Similarly, highly-qualified crew members have applied to volunteer with the London Ambulance Service or the telephone service with a screening of calls to speak to the qualified medical professional.

The airline currently maintains a partnership with the British Red Cross, which is currently mobilizing volunteers across the UK to support the coronavirus response by helping local food banks and supporting hospitals.

HELP OLDER PEOPLE

Volunteers across the airline will also be encouraged to reach out to older and more vulnerable people by offering help, whether it’s picking up their medicines, helping them with food, or fighting loneliness with a daily phone call to chat.

The airline also has ongoing relationships with a number of food bank providers, where volunteers can sort and package food donations, collect supplies from supermarkets, and deliver food to those most in need.
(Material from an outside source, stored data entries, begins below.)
(* ===== verification/_CoqProject ===== *)
-Q . S2P
Prelude.v
Config.v
GeoData.v
Pyplot.v
Fonts.v
Layout.v
ColorScale.v
Graph.v
App.v
Http.v
ExampleUsage.v
Tests.v
(* ===== verification/Config.v ===== *)
(** * Config: the process-wide configuration of [src/config.py]

    [FigConfig] (figure size, resolution and the region registry
    [AREA_RANGE]) and the resource paths of [Shapefile], [Json] and
    [Font], with the lookup [AREA_RANGE[label]] and the distinctness of
    the registry's labels it relies on.  Coordinates are rationals: the
    decimal literals of the source are exact here. *)

From Stdlib Require Import QArith String.
From stdpp Require Import base list strings.
From S2P Require Import Prelude.

Open Scope string_scope.

(** [pathlib.Path.__truediv__] on the absolute POSIX paths of the source. *)
Definition path_div (p : string) (c : string) : string := p +:+ "/" +:+ c.

Definition WORK_DIR : string := "/app".

Module Shapefile.
Definition SHAPEFILE_DIR := path_div (path_div WORK_DIR "res") "shp".
Definition COUNTY := path_div SHAPEFILE_DIR "COUNTY_MOI_1090820.shp".
Definition TOWN := path_div SHAPEFILE_DIR "TOWN_MOI_1120825.shp".
End Shapefile.

Module Font.
Definition FONT_DIR := path_div (path_div WORK_DIR "res") "fonts".
Definition NotoSerifTC := path_div FONT_DIR "NotoSerifTC-Regular.ttf".
Definition CharisSIL := path_div FONT_DIR "CharisSIL-Regular.ttf".
Definition CharisSIL_Bold := path_div FONT_DIR "CharisSIL-Bold.ttf".
Definition NotoSerifTC_Bold := path_div FONT_DIR "NotoSerifTC-Bold.ttf".
Definition TimesNewRoman := path_div FONT_DIR "TimesNewRoman-Regular.ttf".
Definition TimesNewRoman_Bold := path_div FONT_DIR "TimesNewRoman-Bold.ttf".
Definition Urbanist := path_div FONT_DIR "Urbanist-Regular.ttf".
End Font.

Module Json.
Definition JSON_DIR := path_div (path_div WORK_DIR "res") "json".
Definition COUNTY_TOWN := path_div JSON_DIR "county_town.json".
Definition TOWN_TYPE_BY_TOWN := path_div JSON_DIR "town_type_by_town.json".
Definition TOWN_TYPE_BY_TYPE := path_div JSON_DIR "town_type_by_type.json".
Definition NO_GAS_STATION_TOWN := path_div JSON_DIR "no_gas_station_town.json".
End Json.

Module FigConfig.
Open Scope Q_scope.

Record Bounds := mkBounds { min_x : Q; max_x : Q; min_y : Q; max_y : Q }.

(** One entry of [AREA_RANGE]: ["name"], ["level"], ["center"], ["bounds"]. *)
Record Area := mkArea {
  name : string;
  level : nat;
  center : Q * Q;
  bounds : Bounds;
}.

Definition WIDTH : Q := 14.65.
Definition HEIGHT : Q := 16.
Definition DPI : Q := 200.
Definition SIZE : Q * Q := (WIDTH, HEIGHT).

(** The dict, in its insertion (= iteration) order. *)
Definition AREA_RANGE : list (string * Area) := [
  ("taiwan", mkArea "台灣本島" 0 (120.96, 23.7)
               (mkBounds 118.9 122.6 21.75 25.35));
  ("penghu", mkArea "澎湖縣" 1 (119.57, 23.57)
               (mkBounds 119.3 119.74 23.16 23.86));
  ("kinmen", mkArea "金門縣" 1 (118.3, 24.4)
               (mkBounds 118.1 118.6 24.34 24.56));
  ("kinmen-wuqiu", mkArea "金門縣烏坵鄉" 2 (119.5, 24.8)
               (mkBounds 119.42 119.5 24.96 25.02));
  ("lienchiang", mkArea "連江縣" 1 (119.90, 26.20)
               (mkBounds 119.86 120.1 26.12 26.30));
  ("lienchiang-dongyin", mkArea "連江縣東引鄉" 2 (120.5, 26.3)
               (mkBounds 120.45 120.52 26.34 26.4));
  ("lienchiang-juguang", mkArea "連江縣莒光鄉" 2 (119.9, 25.9)
               (mkBounds 119.91 120 25.93 26))
].

(** [AREA_RANGE[label]]. *)
Definition area_info (label : string) : res Area := dict_getitem label AREA_RANGE.

(** The registry's labels are distinct, so [AREA_RANGE[label]] finds the
    entry of each label. *)
Lemma AREA_RANGE_keys_NoDup : NoDup AREA_RANGE.*1.
Proof. apply NoDup_ListNoDup. vm_compute. repeat constructor; simpl; intuition discriminate. Qed.

Lemma area_info_in (e : string * Area) : e ∈ AREA_RANGE -> area_info e.1 = Ok e.2.
Proof.
  destruct e as [k a]. intros Hin. unfold area_info, dict_getitem.
  by rewrite (assoc_first k a AREA_RANGE AREA_RANGE_keys_NoDup Hin).
Qed.

Lemma area_info_key (j : nat) (k : string) :
  AREA_RANGE.*1 !! j = Some k -> exists a, AREA_RANGE !! j = Some (k, a) /\ area_info k = Ok a.
Proof.
  rewrite list_lookup_fmap. destruct (AREA_RANGE !! j) as [[k' a]|] eqn:E; [|done].
  intros [= <-]. exists a. split; [done|]. apply (area_info_in (k', a)).
  by apply list_elem_of_lookup_2 in E.
Qed.
End FigConfig.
British Airways is also donating its wash bags, socks and blankets on board. In addition, the crew of British Airways and other airlines have established the Wingman Project at Whittington Hospital in North London, where workers from the British National Health Service are received in a first-class mini-room to have a drink and talk during or after your turn.

The airline has been collaborating with the Commonwealth and Foreign Office to bring people home before the borders are closed, and the IAG Cargo company has been working 24 hours to ship essential goods, including food and medicines to all needy communities.